Method: Identifying manipulation in stock transactions poses a significant challenge due to the temporal correlation of stock price data and its dynamic. This challenge is also exacerbated by the unavailability of labeled data. Therefore, given the lack of announcement of manipulated stocks by the stock exchange supervise in the Iran stock market, data identification: 1) Statistical tests such as abnormal returns, manipulated stocks, and the exact date of manipulation have been determined. 2) Random data simulating the stock manipulation pattern has been injected into the time series of stocks that have not been manipulated with high confidence (expert questionnaire). In the next step, using a combination of variable autoencoding models and long short-term memory, the VAE-LSTM algorithm has been designed to compare with some machine learning models such as decision tree, random forest, logistic regression, etc., which calculates the probability of stock manipulation.

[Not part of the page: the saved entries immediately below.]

(** ** Forwarding *)

(** A unicast or remote broadcast the router has a usable route for, through another port whose link carries it. *)
Record routable s arr n (dst : Address) (route : Route) (egress : PortConfig G) : Prop := {
  ra_apdu : message_type n = None; ra_destination : destination n = Some dst; ra_remote : addr_network dst <> GLOBAL_NETWORK;
  ra_foreign : is_own s dst = false; ra_route : table_lookup (st_table s) (addr_network dst) = Some route;
  ra_reachable : effective_reachability (st_table s) (addr_network dst) (at_now arr) = Some Reachable;
  ra_away : rt_port route <> at_port arr; ra_node : group_of s route n = GroupNo;
  ra_hops : hop_count n <> 0 /\ (rt_direct route = false -> hop_count n <> 1);
  ra_egress : port_at s (rt_port route) = Some egress;
  ra_fits : forall n' to, forwards arr n route n' to -> Z.of_nat (encoded_len n') <= limits_get (pc_max_npdu egress) (bool_decide (to = []))
}.
Lemma forwarded_wp s arr n dst route egress opt (h : Hst) : ready s -> routable s arr n dst route egress ->
  encode_checks (rewrite arr n route).1 = None -> (encoded_len (rewrite arr n route).1 <= length (st_scratch s))%nat ->
  wp (dispatch arr n opt) (fun s' _ res => res = RHandled /\
    emits s s' [] (Some ((rewrite arr n route).1, KForward, Toward (rt_port route) (rewrite arr n route).2,
      default ORIGIN_NONE (reject_origin s arr (source n) (addr_network dst))))) s h.
Proof.
  intros Hr [Hm Hd Hg Hown Hroute Hreach Haway Hgroup [Hh0 Hh1] Hegress Hfits] Henc Hlen.
  unfold dispatch. rewrite Hm. unfold route_apdu. rewrite Hd, (proj2 (Z.eqb_neq _ _) Hg).
  apply wp_bind, wp_get. rewrite Hown, andb_false_r. apply wp_bind. unfold find_route. do 2 (apply wp_bind, wp_get). cbv beta.
  rewrite Hroute, Hreach. apply wp_bind, wp_upd, wp_ret. set (s1 := s <| st_table ::= _ |>).
  assert (He : emits s s1 [] None) by (by apply (emits_op s (OpTouch (addr_network dst) (at_now arr)))).
  assert (Hport : forall p, port_at s1 p = port_at s p) by apply (proj2 (emits_same_ports _ _ _ _ He)).
  rewrite (proj2 (Z.eqb_neq _ _) Haway). cbn [andb]. apply wp_bind, wp_get. apply wp_bind, wp_ret. apply wp_bind, wp_get.
  replace (group_of s1 route n) with GroupNo by (rewrite <-Hgroup; unfold group_of; by rewrite Hport).
  apply wp_bind. unfold forward. rewrite (proj2 (Z.eqb_neq _ _) Hh0). cbn [orb].
  replace (negb (rt_direct route) && (hop_count n =? 1)) with false by (destruct (rt_direct route); [done|]; cbn; specialize (Hh1 eq_refl); lia).
  specialize (Hfits _ _ (rewrite_forwards arr n route)).
  apply wp_bind, wp_get. rewrite Hport, Hegress. destruct (rewrite arr n route) as [n' to] eqn:Hrw. cbn [fst snd] in *.
  rewrite (proj2 (Z.ltb_ge _ _) Hfits). rewrite (bool_decide_eq_false_2 (message_type n = _)) by (by rewrite Hm). cbn [negb].
  apply wp_bind, wp_act. pose proof (write_now_spec s1 n' KForward (Toward (rt_port route) to) (emits_ready _ _ He Hr)) as Hw.
  destruct (write_now s1 n' KForward (Toward (rt_port route) to)) as [s2 ok] eqn:Hwn.
  assert (ok = true) as ->.
  { revert Hwn. unfold write_now. cbv zeta. rewrite npdu_encode_into_octets by (done || exact Hlen). by intros [= _ <-]. }
  cbn [fst snd]. apply wp_bind, wp_upd, wp_ret, wp_ret. split; [done|].
  pose proof (emits_trans _ _ _ [] [] _ He Hw) as He2. erewrite same_reject_origin by exact He2.
  replace (dnet_of n) with (addr_network dst) by (unfold dnet_of; by rewrite Hd).
  by apply emits_origin.
Qed.
(** Polling an output for one port. *)
Lemma poll_single s : cu_active (current s) = true -> cu_fan_out (current s) = false ->
  fits_from s (cu_len (current s)) (cu_port (current s)) (cu_broadcast (current s)) = true ->
  let s' := marked (on_current (fun c => c <| cu_active := false |>) s) (cu_port (current s)) in
  poll s = (s', ActSend (current_send s' (cu_port (current s)) (cu_broadcast (current s)))).
Proof.
  intros Ha Hf Hfit. cbv zeta. unfold poll, poll_fuel. cbn [poll_loop]. unfold next_target. rewrite Ha, Hf. cbn [negb].
  rewrite (fits_from_same s) by done. by rewrite Hfit.
Qed.
Definition quiet_flows s : bool := forallb (fun f => negb (flow_waits f)) (flows_of s).
Lemma nothing_to_write s : ou_len (st_out s) = 0%nat -> quiet_flows s = true -> write_task s = (s, false).
Proof.
  intros Hl Hf. unfold write_task, outputs_front. rewrite Hl, take_0. cbn [lookup list_lookup].
  unfold write_announcement. rewrite (proj2 (list_find_None _ _)); [done|]. apply Forall_forall. intros f Hin Hwait.
  unfold quiet_flows in Hf. rewrite forallb_forall in Hf. specialize (Hf f (proj1 (list_elem_of_In _ _) Hin)). by rewrite Hwait in Hf.
Qed.
Lemma poll_idle s : cu_active (current s) = false -> ou_len (st_out s) = 0%nat -> quiet_flows s = true -> poll s = (s, ActIdle).
Proof.
  intros Hi Hl Hf. unfold poll, poll_fuel. cbn [poll_loop]. unfold next_target. rewrite Hi. cbn [negb]. by rewrite nothing_to_write.
Qed.
Lemma drop_quiet s : quiet_flows (drop_undrained s) = true.
Proof.
  assert (Hq : forall l P, forallb (fun f => negb (flow_waits f)) (take P (((fun f => (flow_take_pending f).1) <$> take P l) ++ drop P l)) = true).
  { intros l P. apply forallb_forall. intros f Hf%list_elem_of_In. destruct (decide (P <= length l)%nat) as [Hl|Hl].
    - rewrite take_app_length' in Hf by (rewrite length_fmap, length_take; lia). by apply list_elem_of_fmap in Hf as (f0 & -> & _).
    - rewrite (drop_ge l) in Hf by lia. rewrite app_nil_r in Hf. apply elem_of_take in Hf as (i & Hi & _).
      apply list_elem_of_lookup_2, list_elem_of_fmap in Hi as (f0 & -> & _). done. }
  unfold quiet_flows, drop_undrained. cbv zeta. case_bool_decide; apply (Hq (st_flows s) (st_port_count s)).
Qed.
Lemma poll_action_eq r s' a : poll (rr_storage r) = (s', a) -> router_poll_action r = (r <| rr_storage := s' |>, a).
Proof. intros Hp. unfold router_poll_action. by rewrite Hp. Qed.
Lemma poll_action_same r a : poll (rr_storage r) = (rr_storage r, a) -> router_poll_action r = (r, a).
Proof. intros Hp. unfold router_poll_action. rewrite Hp. by destruct r. Qed.
(** A port's network is one the table holds a direct route to, so never a reserved number. *)
Lemma port_unreserved s p config : wf_store s -> port_at s p = Some config -> pc_network config <> 0 /\ pc_network config <> GLOBAL_NETWORK.
Proof.
  intros Hw Hp. pose proof (wi_direct s Hw _ _ Hp) as Hl. destruct (ws_table s (wi_source s Hw)) as [(Hs & Hr & _) _].
  rewrite lookup_rows in Hl by done. destruct (rows (st_table s) !! pc_network config) as [slot|] eqn:E; [|done].
  pose proof (wr_unreserved _ _ (Hr _ _ E)) as Hu. unfold is_reserved, GLOBAL_NETWORK in *. lia.
Qed.
Lemma rewritten_encodable s arr n config route : wf_store s -> port_at s (at_port arr) = Some config -> at_network arr = pc_network config ->
  (0 < length (at_source arr) <= MAX_MAC_LEN)%nat -> encodable_destination (destination n) -> encodable_source (source n) ->
  encode_checks (rewrite arr n route).1 = None.
Proof.
  intros Hw Hp Hnet Hl Hd Hs. apply encode_checks_none. unfold rewrite.
  assert (Hsrc : encodable_source (source_of arr n)).
  { unfold source_of. destruct (source n) as [a|]; [done|]. cbn. rewrite Hnet. by destruct (port_unreserved s _ _ Hw Hp). }
  by destruct (rt_direct route).
Qed.
Lemma arrives_inv s frame now arr : arrives s frame now = Some arr ->
  exists config, port_at s (at_port arr) = Some config /\ at_network arr = pc_network config /\ at_source arr = fm_source frame /\
    (length (fm_source frame) <= MAX_MAC_LEN)%nat /\ at_port arr = fm_port frame /\
    forall opt h, admit_source (fm_source frame) = Ok (at_source_mac arr) /\
      forall n, admit_npdu (fm_npdu frame) = Ok n -> forall s1, drop_undrained s1 = s ->
      store_receive frame now opt s1 h = dispatch (Hst := Hst) arr n opt s h.
Proof.
  unfold arrives. destruct (port_at s (fm_port frame)) as [config|] eqn:Hp; [|done].
  destruct (admit_source (fm_source frame)) as [mac|] eqn:Hm; [|done]. intros [= <-]. exists config. cbn.
  assert (Hl : (length (fm_source frame) <= MAX_MAC_LEN)%nat).
  { revert Hm. unfold admit_source. pose proof (mac_from_slice_as_slice (fm_source frame)) as Hx. destruct (mac_from_slice _); [by destruct Hx|done]. }
  split_and!; try done. intros opt h. split; [done|]. intros n Hn s1 Hs1. unfold store_receive, bind, upd, get. rewrite Hs1, Hp, Hm, Hn. done.
Qed.
(** The same, with the NPDU as the engine rewrites it. *)
Lemma relay_rewritten (d : Driver (G := G) (Hst := Hst)) frame now n dst route egress arr :
  reached d -> wf_frame frame -> fm_source frame <> [] ->
  arrives (drop_undrained (clock (rr_storage (dv_router d)) now)) frame (st_latest (clock (rr_storage (dv_router d)) now)) = Some arr ->
  admit_npdu (fm_npdu frame) = Ok n -> routable (drop_undrained (clock (rr_storage (dv_router d)) now)) arr n dst route egress ->
  (length (rewrite arr n route).2 <= MAX_MAC_LEN)%nat ->
  let '(r1, _, res) := router_receive (dv_router d) frame now (dv_host d) in
  res = RHandled /\ exists r2 sd, router_poll_action r1 = (r2, ActSend sd) /\ router_poll_action r2 = (r2, ActIdle) /\
    sd_port sd = rt_port route /\ sd_kind sd = KForward /\ sd_cause sd = CauseIngress /\ sd_priority sd = priority n /\
    sd_to sd = (if bool_decide ((rewrite arr n route).2 = []) then ToBroadcast else ToUnicast (rewrite arr n route).2) /\
    npdu_decode (sd_npdu sd) = Ok (canonical (rewrite arr n route).1).
Proof.
  intros Hd Hf Hne Harr Hn Hra Hto. unfold router_receive. pose proof (clock_wf _ now (wd_store d (reached_wf d Hd))) as Hw.
  set (s := clock (rr_storage (dv_router d)) now) in *. destruct (drop_wf s Hw) as [Hw0 Hr]. pose proof (drop_quiet s) as Hquiet.
  destruct (arrives_inv _ _ _ _ Harr) as (config & Hp & Hnet & Hsrc & Hl & Hport & Hrecv).
  destruct (Hrecv (rr_options (dv_router d)) (dv_host d)) as [_ Hdisp]. rewrite (Hdisp n Hn s eq_refl). clear Hrecv Hdisp.
  set (s0 := drop_undrained s) in *. destruct (admitted _ _ (proj2 (proj2 Hf)) Hn) as (_ & Hwf & Hed & Hes).
  assert (Henc : encode_checks (rewrite arr n route).1 = None).
  { eapply rewritten_encodable; try done. rewrite Hsrc. destruct (fm_source frame); [done|cbn in *; lia]. }
  assert (Hwn : wf_npdu (rewrite arr n route).1).
  { apply (rewrite_wf arr n); [done| |by left|apply Hra]. split; [rewrite Hnet; by apply (port_source_wf s0 _ _ Hw0 Hp)|rewrite Hsrc; apply Hf]. }
  assert (Hscr : (encoded_len (rewrite arr n route).1 <= length (st_scratch s0))%nat).
  { pose proof (wi_limits s0 Hw0 _ _ (ra_egress _ _ _ _ _ _ Hra)) as Hlim. pose proof (ra_fits _ _ _ _ _ _ Hra _ _ (rewrite_forwards arr n route)) as Hfit.
    unfold limits_fit in Hlim. cbn in Hlim. unfold limits_get in Hfit. destruct (bool_decide _); lia. }
  pose proof (forwarded_wp s0 arr n dst route egress (rr_options (dv_router d)) (dv_host d) Hr Hra Henc Hscr) as Hwp.
  unfold wp in Hwp. destruct (dispatch arr n (rr_options (dv_router d)) s0 (dv_host d)) as [[s1 h1] res]. cbn [fst snd] in Hwp.
  destruct Hwp as [-> He]. split; [done|]. destruct (em_current _ _ _ _ He) as [Hw1 Hc1].
  set (to := (rewrite arr n route).2) in *. set (n' := (rewrite arr n route).1) in *.
  assert (Hfit1 : fits_from s1 (cu_len (current s1)) (cu_port (current s1)) (cu_broadcast (current s1)) = true).
  { rewrite Hc1. unfold fits_from. cbn. rewrite (proj2 (emits_same_ports _ _ _ _ He)), (ra_egress _ _ _ _ _ _ Hra).
    apply Z.leb_le, (ra_fits _ _ _ _ _ _ Hra), rewrite_forwards. }
  pose proof (poll_single s1 ltac:(by rewrite Hc1) ltac:(by rewrite Hc1) Hfit1) as Hpoll. cbv zeta in Hpoll.
  set (s2 := marked _ _) in Hpoll. set (r1 := (dv_router d) <| rr_storage := s1 |>).
  exists (r1 <| rr_storage := s2 |>). eexists. split; [exact (poll_action_eq r1 s2 _ Hpoll)|]. split.
  { apply poll_action_same. change (rr_storage (r1 <| rr_storage := s2 |>)) with s2. apply poll_idle; [done| |].
    - change (ou_len (st_out s1) = 0%nat). by rewrite (em_len _ _ _ _ He), (ready_len _ Hr).
    - change (quiet_flows s1 = true). unfold quiet_flows, flows_of in *. by rewrite (em_flows _ _ _ _ He), (em_count _ _ _ _ He). }
  destruct (mac_slice to Hto) as (m & Hm & Hms).
  assert (Hcur : current s2 = (current_for (n', KForward, Toward (rt_port route) to,
    default ORIGIN_NONE (reject_origin s0 arr (source n) (addr_network dst)))) <| cu_active := false |>).
  { exact (f_equal (fun c => c <| cu_active := false |>) Hc1). }
  assert (Hscr2 : st_scratch s2 = st_scratch s1) by done. clearbody s2. unfold current_send. rewrite Hcur, Hc1, Hscr2.
  clear Hpoll Hcur Hfit1. cbn -[encoded_len rewrite n']. split_and!; try done.
  - unfold n', rewrite. by destruct (rt_direct route).
  - unfold mac_or_empty. rewrite Hm, Hms. done.
  - rewrite drop_0. rewrite npdu_encode_into_octets in Hw1 by done.
    assert (st_scratch s1 = npdu_octets n' ++ drop (encoded_len n') (st_scratch s0)) as -> by congruence.
    rewrite take_app_length' by (by rewrite length_npdu_octets). by apply npdu_decode_octets.
Qed.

Findings: After running the models, the accuracy and recall indices and F1 and F2 were calculated. Because in the stock market, the classification of manipulated and unmanipulated stocks is not of equal importance, the performance evaluation index F2  has been used to rank the models. In order, the VAE-LSTM, decision tree, random forest, multilayer neural network, support vector machine, and logistic regression models showed better performance. The approximate F2  values ​​of the mentioned models are: 72%, 69%, 50%, 41%, 4%  and 26%, respectively. Findings: After implementing the deep learning models, the accuracy and recall indices and F1 and F2 were calculated. Because in the capital market, the classification of manipulated and unmanipulated stocks is not of equal importance, the performance evaluation index F2 was used to rank the models. The VAE-LSTM, decision tree, random forest, multilayer neural network, support vector machine, and logistic regression models performed better, respectively. The approximate F2 values ​​of the aforementioned models were: 72%, 69%, 50%, 41%, 40%, and 26%. After the VAE-LSTM hybrid model, the decision tree model is ranked next, which also has a good balance between the accuracy and recall indices. This indicates that perhaps one of the most effective ways to identify manipulation is to use predetermined rules that are extracted by decision tree models and can be updated at different time intervals.

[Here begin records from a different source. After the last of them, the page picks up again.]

(* ===== verification/RouterAnswer.v ===== *)
(** * A routing table read over the network

    A query for the whole table is answered with Acks, one per poll, each resuming after the last network of the one before it:
    together they list every route that has a wire Port ID, once, in order. *)

From S2P Require Import Prelude Time Npdu Arrays RouteTable RouteTheorems RouteSafety Discovery RouterMessage.
From S2P Require Import RouterGroups RouterData RouterOutput RouterEngine RouterLogic RouterEmits RouterHandlers.
From S2P Require Import RouterPoll RouterTasks RouterInv RouterRun RouterCalls RouterExample RouterTheorems.
From S2P Require Import RouterRelay.
Open Scope Z_scope.

(** ** The entries from a cursor on *)

Section Entries.
Implicit Types (t : Table) (l : list (Z * Z)).
Definition at_least (c : Z) (e : Z * Z) : bool := c <=? e.1.
Lemma at_least_all l c : Forall (fun e => c <= e.1) l -> List.filter (at_least c) l = l.
Proof.
  induction 1 as [|e l He _ IH]; [done|]. cbn. unfold at_least at 1. rewrite (proj2 (Z.leb_le _ _) He). by rewrite IH.
Qed.
Lemma at_least_none l c : Forall (fun e => e.1 < c) l -> List.filter (at_least c) l = [].
Proof.
  induction 1 as [|e l He _ IH]; [done|]. cbn. unfold at_least at 1. by rewrite (proj2 (Z.leb_gt _ _) He).
Qed.
Lemma at_least_twice l c c' : c <= c' -> List.filter (at_least c') (List.filter (at_least c) l) = List.filter (at_least c') l.
Proof.
  intros Hc. induction l as [|e l IH]; [done|]. cbn. destruct (at_least c e) eqn:E; cbn; [by rewrite IH|].
  replace (at_least c' e) with false; [done|]. unfold at_least in *. lia.
Qed.
(** Resuming after the last of the first [k] skips exactly those. *)
Lemma resume_after l k x : sorted fst l -> last (take k l) = Some x -> List.filter (at_least (x.1 + 1)) l = drop k l.
Proof.
  intros Hs Hx. rewrite <-(take_drop k l) in Hs. rewrite <-(take_drop k l) at 1. rewrite List.filter_app.
  apply last_Some in Hx as [pre Hpre]. rewrite Hpre in Hs |- *. apply sorted_app in Hs as (Hpre' & _ & Hcross).
  apply sorted_app in Hpre' as (_ & _ & Hc). rewrite at_least_none, at_least_all; [done| |].
  - apply Forall_forall. intros e He. pose proof (Hcross x e ltac:(set_solver) He). lia.
  - apply Forall_app. split; [|constructor; [lia|constructor]].
    apply Forall_forall. intros e He. specialize (Hc e x He ltac:(set_solver)). lia.
Qed.
Definition wire_all t : list (Z * Z) :=
  omap (fun nr => match wire_id (rt_port nr.2) with Some id => Some (nr.1, id) | None => None end) (table_routes t).
Lemma wire_entries_filter t c : wire_entries t c = List.filter (at_least c) (wire_all t).
Proof.
  unfold wire_entries, wire_all. induction (table_routes t) as [|nr l IH]; [done|]. cbn.
  destruct (Z.leb_spec c nr.1) as [Hc|Hc]; cbn; destruct (wire_id (rt_port nr.2)) as [id|]; cbn; rewrite ?IH; try done; unfold at_least; cbn.
  - by rewrite (proj2 (Z.leb_le _ _) Hc).
  - by rewrite (proj2 (Z.leb_gt _ _) Hc).
Qed.
Lemma wire_sorted t : shape t -> sorted fst (wire_all t).
Proof.
  intros [_ Hs]. unfold wire_all, table_routes. induction (table_stored t) as [|x l IH]; [constructor|].
  apply (sorted_app sl_network [x]) in Hs as (_ & Hl & Hx). specialize (IH Hl). cbn. destruct (wire_id (rt_port (sl_route x))) as [id|]; [|done].
  apply (sorted_app fst [(sl_network x, id)]). split_and!; [by repeat constructor|done|]. intros a e ->%list_elem_of_singleton He.
  apply list_elem_of_omap in He as (nr & Hin & Hw). change (map ?f l) with (f <$> l) in Hin. apply list_elem_of_fmap in Hin as (y & -> & Hy).
  destruct (wire_id _); [|done]. injection Hw as <-. apply Hx; [by apply list_elem_of_singleton|done].
Qed.
(** A cursor past the last entry of an Ack leaves exactly what the Ack did not list. *)
Lemma wire_resume t c x : shape t -> last (take ACK_ENTRIES (wire_entries t c)) = Some x ->
  wire_entries t (x.1 + 1) = drop ACK_ENTRIES (wire_entries t c) /\ c <= x.1.
Proof.
  intros Ht Hx. pose proof (last_Some_elem_of _ _ Hx) as Hin. apply elem_of_take in Hin as (i & Hi & _). apply list_elem_of_lookup_2 in Hi.
  rewrite wire_entries_filter in Hi. apply list_elem_of_In, filter_In in Hi as [_ Hc]. unfold at_least in Hc.
  split; [|lia]. rewrite !wire_entries_filter in *. rewrite <-(at_least_twice _ c) by lia. apply resume_after; [|done].
  exact (proj1 (sorted_filter fst _ _ (wire_sorted t Ht))).
Qed.
End Entries.

(** ** Polling the Acks *)

Section Answer.
Context {G : Type} `{GroupClassifier G} {Hst : Type} `{Host Hst}.
Implicit Types (s : Storage G) (r : Router G) (n : Npdu) (arr : Arrival).
Abbreviation current s := (ou_current (st_out s)).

Conclusion: Finally, the proposed model based on the F2 performance evaluation index has shown a better ability to detect manipulation than other models. It is important to note that other machine learning models used in this study also performed well, especially in the accuracy evaluation index, but unfortunately, they performed poorly in terms of the more important recall performance index. After determining the proposed model as the selected model, based on the Tehran Stock Exchange's total index, we considered the capital market's bullish period in the period from 1398/12/01 to 1399/05/31, the capital market's bearish period in the period from 1399/05/21 to 1399/08/20, and the year 1400 as the capital market's equilibrium period. As expected, the probability of manipulation is higher in bullish, balanced, and bearish markets, respectively. These results are generally consistent with other previous studies. The results are conceptually consistent with reality. Since short selling is not possible in the Iranian capital market, manipulators can only make a profit by manipulating by “raising the price and emptying” and it is not possible to use the manipulation method of “lowering the price and buying back”. Therefore, in a bear market, creating a trend change in the capital market requires a lot of resources, which reduces the incentive to manipulate the share.